The Costs of “Defensive Medicine”
Monday, April 20th, 2009
As I’ve written several times over past few weeks, there is copious evidence that the costs of malpractice litigation and awards are only a drop in the bucket — less than 3 percent, possibly as little as 1 percent — of the total costs of U.S. healthcare. But what about the costs of “defensive medicine”?
The claim is that doctors order unnecessary tests and treatments because they fear being sued, and the costs associated with these “defensive medicine” practices are a major driver of health care costs. This may be the strongest real argument for “tort reform,” as opposed to most other arguments, which are largely fiction.
The Annenberg Political FactCheck website addressed this issue in 2004. According to Annenberg, a 1996 study by Stanford economists Daniel P. Kessler and Mark McClellan “is one of the few academic studies that has ever attempted to measure the cost of ‘defensive medicine’ attributable to lawsuits.” Kessler and McClellan studied the cost of treating hospitalized heart patients in states with caps on damage awards and other restrictions on malpractice suits to similar patients in states without such restrictions.
Kessler and McClellan concluded that reducing “provider liability pressure” led to savings of “5 to 9 percent in medical expenditures without substantial effects on mortality or medical complications.” You can find these numbers repeated in many other position papers on health care costs, including the Robert Wood Johnson Foundation reported cited in the last post.
However, Annenberg says, other studies have failed to duplicate the Kessler-McClellan findings.
“A 1990 study by the Harvard University School of Public Health “did not find a strong relationship between the threat of litigation and medical costs,” CBO said. And a 1999 study in the Journal of Health Economics found only tiny savings – less than three-tenths of one percent – when studying the cost of Caesarian sections in states with limits on lawsuits, compared to states without limits.”
At different times, Annenberg says, the U.S. Office of Technology Assessment, the Congressional Budget Office, and the General Accounting Office have all said that the Kessler and McClellan study was too narrow to provide a basis for estimating overall costs of defensive medicine. What might be true of heart patients might not be true for other medical circumstances. Extrapolating an overall “defensive medicine” cost from heart patient studies alone simply is not valid.

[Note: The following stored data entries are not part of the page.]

(* ===== verification/SwaggerUi.v ===== *)
(** * Helpers of the API pages (cmds/modules/provisiond/swagger)

    The provision daemon serves the swagger user interface to document its API.
    The bundles are vendored and minified, each one line of code; modelled here
    are pure functions of them that check what a user enters and what is put
    into a link.  Strings are those of ASCII characters, on which the length of a
    JavaScript string and the white space of [trim] and of [\s] are the ones
    below. *)

From S2P Require Import Prelude.
From stdpp Require Import pretty.
From Stdlib Require Import Ascii.

(** ** Characters *)
Definition code (c : ascii) : nat := nat_of_ascii c.
Definition is_space (c : ascii) : bool :=
  ((9 <=? code c) && (code c <=? 13)) || (code c =? 32).
Definition is_digit (c : ascii) : bool := (48 <=? code c) && (code c <=? 57).
Definition to_lower (c : ascii) : ascii :=
  if (65 <=? code c) && (code c <=? 90) then ascii_of_nat (code c + 32) else c.

Fixpoint trim_start (s : string) : string :=
  match s with
  | String c s' => if is_space c then trim_start s' else s
  | EmptyString => s
  end.
Fixpoint trim_end (s : string) : string :=
  match s with
  | EmptyString => s
  | String c s' =>
      match trim_end s' with
      | EmptyString => if is_space c then EmptyString else String c EmptyString
      | s'' => String c s''
      end
  end.
Definition trim (s : string) : string := trim_end (trim_start s).

Fixpoint lower (s : string) : string :=
  match s with EmptyString => EmptyString | String c s => String (to_lower c) (lower s) end.

(** ** swagger-ui.js: which definitions the online validator is asked about *)
Definition requiresValidationURL (uri : option string) : bool :=
  match uri with
  | None => false
  | Some uri =>
      negb (bool_decide (uri = "") || bool_decide (String.index 0 "localhost" uri <> None)
            || bool_decide (String.index 0 "127.0.0.1" uri <> None) || bool_decide (uri = "none"))
  end.

(** ** swagger-ui-bundle.js: the lengths a parameter may have *)
Definition validateMaxLength (value : string) (max : Z) : option string :=
  if (max <? Z.of_nat (String.length value))%Z
  then Some ("Value must be no longer than " +:+ pretty max +:+ " character" +:+
             (if (max =? 1)%Z then "" else "s"))
  else None.

(** ** swagger-ui-es-bundle.js: [/^-?\d+$/] *)
Fixpoint all_digits (s : string) : bool :=
  match s with EmptyString => true | String c s => is_digit c && all_digits s end.
Definition digits (s : string) : bool := negb (bool_decide (s = "")) && all_digits s.
Definition validateInteger (value : string) : option string :=
  let ok := match value with
            | String "-" s => digits s
            | s => digits s
            end in
  if ok then None else Some "Value must be an integer".

(** ** swagger-ui-es-bundle-core.js: the fragment a deep link is made of *)
Fixpoint escape_spaces (s : string) : string :=
  match s with
  | EmptyString => EmptyString
  | String c s => if is_space c then "%20" +:+ escape_spaces s else String c (escape_spaces s)
  end.
Definition createDeepLinkPath (str : string) : string := escape_spaces (trim str).

(** ** swagger-ui-standalone-preset.js: what may be put into a link *)

(** [/[^\x20-\x7E...]/g] removed. *)
Fixpoint printable (s : string) : string :=
  match s with
  | EmptyString => EmptyString
  | String c s => if (32 <=? code c) && (code c <=? 126) then String c (printable s) else printable s
  end.

(** The match of [/^([^:]+):/] at the start of a line, the only one the printable
    characters leave. *)
Fixpoint up_to_colon (s : string) : option string :=
  match s with
  | EmptyString => None
  | String c s => if bool_decide (c = ":"%char) then Some ":"
                  else String c <$> up_to_colon s
  end.
Definition scheme (s : string) : option string :=
  match s with
  | String ":" _ => None
  | s => up_to_colon s
  end.

(** [/^(%20|\s)*(javascript|data|vbscript)/i] *)
Fixpoint skip_blanks (s : string) : string :=
  match s with
  | String "%" (String "2" (String "0" s)) => skip_blanks s
  | String c s' => if is_space c then skip_blanks s' else s
  | EmptyString => s
  end.
Definition invalid_protocol (s : string) : bool :=
  let s := lower (skip_blanks s) in
  String.prefix "javascript" s || String.prefix "data" s || String.prefix "vbscript" s.

(** [isRelativeUrlWithoutProtocol] *)
Definition is_relative (url : string) : bool :=
  match url with
  | String c _ => bool_decide (c = "."%char) || bool_decide (c = "/"%char)
  | EmptyString => false
  end.

Definition sanitizeUrl (url : string) : string :=
  if bool_decide (url = "") then "about:blank"
  else
    let url := trim (printable url) in
    if is_relative url then url
    else
      match scheme url with
      | None => url
      | Some s => if invalid_protocol s then "about:blank" else url
      end.

(** ** What gets into a link *)
Lemma to_lower_colon c : to_lower c = ":"%char <-> c = ":"%char.
Proof. split; [|by intros ->]. destruct c as [[] [] [] [] [] [] [] []]; vm_compute; congruence. Qed.

Lemma prefix_cons a p c s :
  String.prefix (String a p) (String c s) = true <-> a = c /\ String.prefix p s = true.
Proof. simpl. destruct (ascii_dec a c); naive_solver. Qed.

Lemma up_to_colon_prefix p e :
  (forall c s s', p = s +:+ String c s' -> c <> ":"%char) ->
  String.prefix (p +:+ ":") (lower e) = true ->
  exists x, up_to_colon e = Some x /\ lower x = p +:+ ":".
Proof.
  revert e. induction p as [|a p IH]; intros [|c e] Hp; try done; simpl lower;
    intros [Ha He]%prefix_cons; simpl.
  - symmetry in Ha. apply to_lower_colon in Ha as ->. by exists ":".
  - destruct (IH e) as (x & -> & Hx); [|done|].
    { intros c' s s' ->. by apply (Hp c' (String a s) s'). }
    assert (Hc : c <> ":"%char).
    { intros ->. by apply (Hp a "" p eq_refl). }
    rewrite bool_decide_eq_false_2 by done. exists (String c x). simpl. by rewrite Hx, <- Ha.
Qed.

(** The schemes a link must not have, as a browser reads them. *)
Definition script_schemes : list string := ["javascript"; "data"; "vbscript"].

Lemma script_scheme_invalid p e :
  p ∈ script_schemes -> String.prefix (p +:+ ":") (lower e) = true ->
  exists x, scheme e = Some x /\ invalid_protocol x = true.
Proof.
  intros Hp He. destruct (up_to_colon_prefix p e) as (x & Hx & Hl); [|done|].
  { intros c s s' Heq ->. unfold script_schemes in Hp. rewrite !elem_of_cons in Hp.
    destruct_or! Hp; [| | |by apply elem_of_nil in Hp]; subst p;
      repeat (destruct s as [|? s]; simplify_eq/=). }
  exists x. destruct e as [|c e]; [done|]. destruct x as [|d x].
  { by destruct p. }
  assert (Hd : to_lower d <> ":"%char /\ skip_blanks (String d x) = String d x).
  { unfold script_schemes in Hp. rewrite !elem_of_cons in Hp.
    destruct_or! Hp; [| | |by apply elem_of_nil in Hp]; subst p; injection Hl as Hd _;
      destruct d as [[] [] [] [] [] [] [] []]; vm_compute in Hd; try discriminate Hd;
      split; (discriminate || reflexivity). }
  destruct Hd as [Hd Hs]. split.
  - simpl in Hx. destruct (bool_decide_reflect (c = ":"%char)) as [->|Hc].
    { injection Hx as <- <-. by destruct Hd. }
    assert (Hsch : scheme (String c e) = up_to_colon (String c e)).
    { destruct c as [[] [] [] [] [] [] [] []]; try reflexivity. done. }
    rewrite Hsch. simpl. by rewrite bool_decide_eq_false_2.
  - unfold invalid_protocol. rewrite Hs, Hl. unfold script_schemes in Hp. rewrite !elem_of_cons in Hp.
    destruct_or! Hp; [| | |by apply elem_of_nil in Hp]; subst p; reflexivity.
Qed.

(** Whatever is passed to [sanitizeUrl], what it answers is not read by a browser
    as a script or a data url, in any mix of cases. *)
Theorem sanitizeUrl_safe url p :
  p ∈ script_schemes -> String.prefix (p +:+ ":") (lower (sanitizeUrl url)) = false.
Proof.
  intros Hp. apply not_true_is_false. intros Hpre.
  destruct (script_scheme_invalid _ _ Hp Hpre) as (x & Hs & Hi). revert Hpre Hs.
  assert (Hblank : scheme "about:blank" = Some x -> False) by (by intros [= <-]).
  unfold sanitizeUrl. destruct (bool_decide (url = "")); [done|].
  generalize (trim (printable url)) as u. intros u.
  destruct (is_relative u) eqn:Hrel.
  - intros Hpre _. destruct u as [|c u]; [done|]. simpl in Hrel.
    assert (Hc : c = "."%char \/ c = "/"%char).
    { destruct (bool_decide_reflect (c = "."%char)); [by left|].
      destruct (bool_decide_reflect (c = "/"%char)); [by right|done]. }
    unfold script_schemes in Hp. rewrite !elem_of_cons in Hp.
    destruct_or! Hp; [| | |by apply elem_of_nil in Hp]; subst p; by destruct Hc as [->| ->].
  - destruct (scheme u) as [y|] eqn:Hy; [|congruence].
    destruct (invalid_protocol y) eqn:Hiy; congruence.
Qed.

(** A deep link holds no white space, whatever the tag or operation is called. *)
Fixpoint no_space (s : string) : bool :=
  match s with EmptyString => true | String c s => negb (is_space c) && no_space s end.

Theorem createDeepLinkPath_no_space str : no_space (createDeepLinkPath str) = true.
Proof.
  unfold createDeepLinkPath. induction (trim str) as [|c s IH]; simpl; [done|].
  destruct (is_space c) eqn:Hc; simpl; [done|]. by rewrite Hc.
Qed.

(** An integer is an optional sign and at least one digit. *)
Theorem validateInteger_spec value :
  validateInteger value = None <->
  exists sign ds, value = sign +:+ ds /\ (sign = "" \/ sign = "-") /\ ds <> "" /\ all_digits ds = true.
Proof.
  assert (Hd : forall s, digits s = true <-> s <> "" /\ all_digits s = true).
  { intros s. unfold digits. rewrite andb_true_iff, negb_true_iff, bool_decide_eq_false. done. }
  assert (Hv : validateInteger value = None <->
    exists sign ds, value = sign +:+ ds /\ (sign = "" \/ sign = "-") /\ digits ds = true).
  { assert (Hnone : forall b : bool, (if b then None else Some "Value must be an integer") = None <-> b = true)
      by (by intros []).
    unfold validateInteger. rewrite Hnone. split.
    - destruct value as [|c s]; [done|].
      destruct (bool_decide_reflect (c = "-"%char)) as [->|Hc].
      + intros Hs. exists "-", s. auto.
      + intros Hs. exists "", (String c s). split; [done|]. split; [by left|].
        destruct c as [[] [] [] [] [] [] [] []]; try exact Hs. done.
    - intros (sign & ds & -> & [->| ->] & Hs); [|done]. simpl.
      destruct ds as [|c s]; [done|].
      destruct c as [[] [] [] [] [] [] [] []]; try exact Hs. by vm_compute in Hs. }
  rewrite Hv. by setoid_rewrite Hd.
Qed.

Example sanitizeUrl_script : sanitizeUrl " JavaScript:alert(1)" = "about:blank".
Proof. reflexivity. Qed.
Example sanitizeUrl_link : sanitizeUrl "https://threefold.io" = "https://threefold.io".
Proof. reflexivity. Qed.
Example validateMaxLength_one :
  validateMaxLength "abc" 1 = Some "Value must be no longer than 1 character".
Proof. vm_compute. reflexivity. Qed.
Example requiresValidationURL_local : requiresValidationURL (Some "http://localhost:8080/api") = false.
Proof. vm_compute. reflexivity. Qed.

This is not to say that there is no “defensive medicine” problem, or that there are no costs associated with it. The point is that there is no exact measure of what those costs might be. People who claim a certain amount of dollars will be saved by tort reform either are speculating or using flawed studies.
The issue of tort reform is critical for those suffering from mesothelioma and other asbestos-related diseases. The extravagant claims of “tort reform” proponents must be challenged aggressively.